Italian admiral and politician

Alberto del Bono (Parma, 21 September 1856 – Rome, 26 July 1932) was an Italian admiral and politician.

==Naval career==
He attended the naval schools of Naples and Genoa. Graduating in 1873 he entered the navy and was promoted on multiple occasions. Commander of the cruiser Ettore Fieramosca from 18 December 1906 to 13 April 1908, he then assumed command of the battleship Regina Elena on 21 September 1908. In December of that year he distinguished himself in the relief efforts following the Messina earthquake, and around this time became acquainted with Umberto Cagni, commander of the battleship Napoli and Paolo Thaon di Revel, commander of the Vittorio Emanuele.

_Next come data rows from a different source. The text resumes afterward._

(** The loop over the expansions emits the larger table from the block of the cursor
    to the end of the block of the smaller table. *)
Lemma scanExpansions_run n0 n1 h v d fuel : 0 ≤ n0 ≤ n1 → sized n1 h → cursor v →
  blocksLeft n0 n1 (rev v) < Z.of_nat fuel →
  ∃ es v', scanExpansions fuel h (2 ^ n0 - 1) v d = Ok ((es, v'), d) ∧ cursor v' ∧
    rev v' = u64 (blockEnd n0 (rev v)) ∧
    es ≡ₚ within (blockOf n1 (rev v) * 2 ^ (64 - n1)) (blockEnd n0 (rev v)) (concat (table h)).
Proof.
  intros Hn Hs. revert v. induction fuel as [|fuel IH]; intros v Hv Hfuel.
  { pose proof (blocksLeft_range n0 n1 Hn ltac:(destruct Hs; lia) (rev v)). lia. }
  pose proof (sz_exp n1 h Hs) as Hn1. cbn [scanExpansions].
  rewrite (bind_run _ _ _ _ _ (emitBucket_run n1 h v d Hs Hv)), (sized_mask n1) by done.
  destruct (nextCursor_rev n1 v ltac:(lia) Hv) as [Hc Hrev].
  destruct (next_aligned n0 n1 Hn ltac:(lia) (rev v)) as [Hal Hend]. rewrite <-Hrev in Hal, Hend.
  pose proof (expansion_done n0 n1 _ Hn ltac:(lia) Hc Hal) as Hdone. rewrite Hend in Hdone.
  pose proof (blockEnd_left n0 n1 Hn ltac:(lia) (rev v)) as Hleft.
  destruct (Z.eqb_spec (Z.land (nextCursor (2 ^ n1 - 1) v) (Z.lxor (2 ^ n0 - 1) (2 ^ n1 - 1))) 0) as [Hz|Hz].
  - apply Hdone in Hz. rewrite Hz, Z.mul_0_l, Z.add_0_r in Hleft. eexists _, _. split; [done|].
    rewrite Hrev, Hleft. done.
  - assert (blocksLeft n0 n1 (rev v) ≠ 0) as Hl by tauto.
    pose proof (next_inside n0 n1 Hn ltac:(lia) (rev v) (rev_cursor v Hv) Hl) as Hin. cbn in Hin.
    rewrite <-Hrev in Hin. destruct Hin as (Hx & Hl' & Hlo & Hhi).
    destruct (IH (nextCursor (2 ^ n1 - 1) v) Hc) as (es & v' & Hrun & Hv' & Hrev' & Hes); [lia|].
    rewrite (bind_run _ _ _ _ _ Hrun). eexists _, _. split; [done|]. cbn [fst snd]. split_and!; [done|by rewrite Hrev', Hhi|].
    rewrite Hes, Hlo, Hhi, Hx. apply within_split.
    pose proof (blocksLeft_range n0 n1 Hn ltac:(lia) (rev v)).
    assert (0 < 2 ^ (64 - n1)) by (apply Z.pow_pos_nonneg; lia). unfold blockEnd in *. nia.
Qed.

Promoted rear admiral on 19 February 1911, he was a member of the Superior Navy Council from 16 March to 6 September 1911. He was then appointed commander of the Royal Naval Academy of Livorno on 6 September 1911, a position he held until 14 April 1914 during which he took part in the invasion of Libya with the naval training division composed of the cruisers Flavio Gioia (his flagship), Amerigo Vespucci and Etna.

==Political career==
Promoted vice admiral in 1914, he was vice-president of the Superior Council of the Navy from 14 April 1914 to 11 January 1915 and commander in chief of the Upper Tyrrhenian Sea (La Spezia) since 1914, then general secretary of the Ministry of the Navy. He served as Minister of the Navy in the Boselli and Orlando governments and was appointed senator of the Kingdom of Italy.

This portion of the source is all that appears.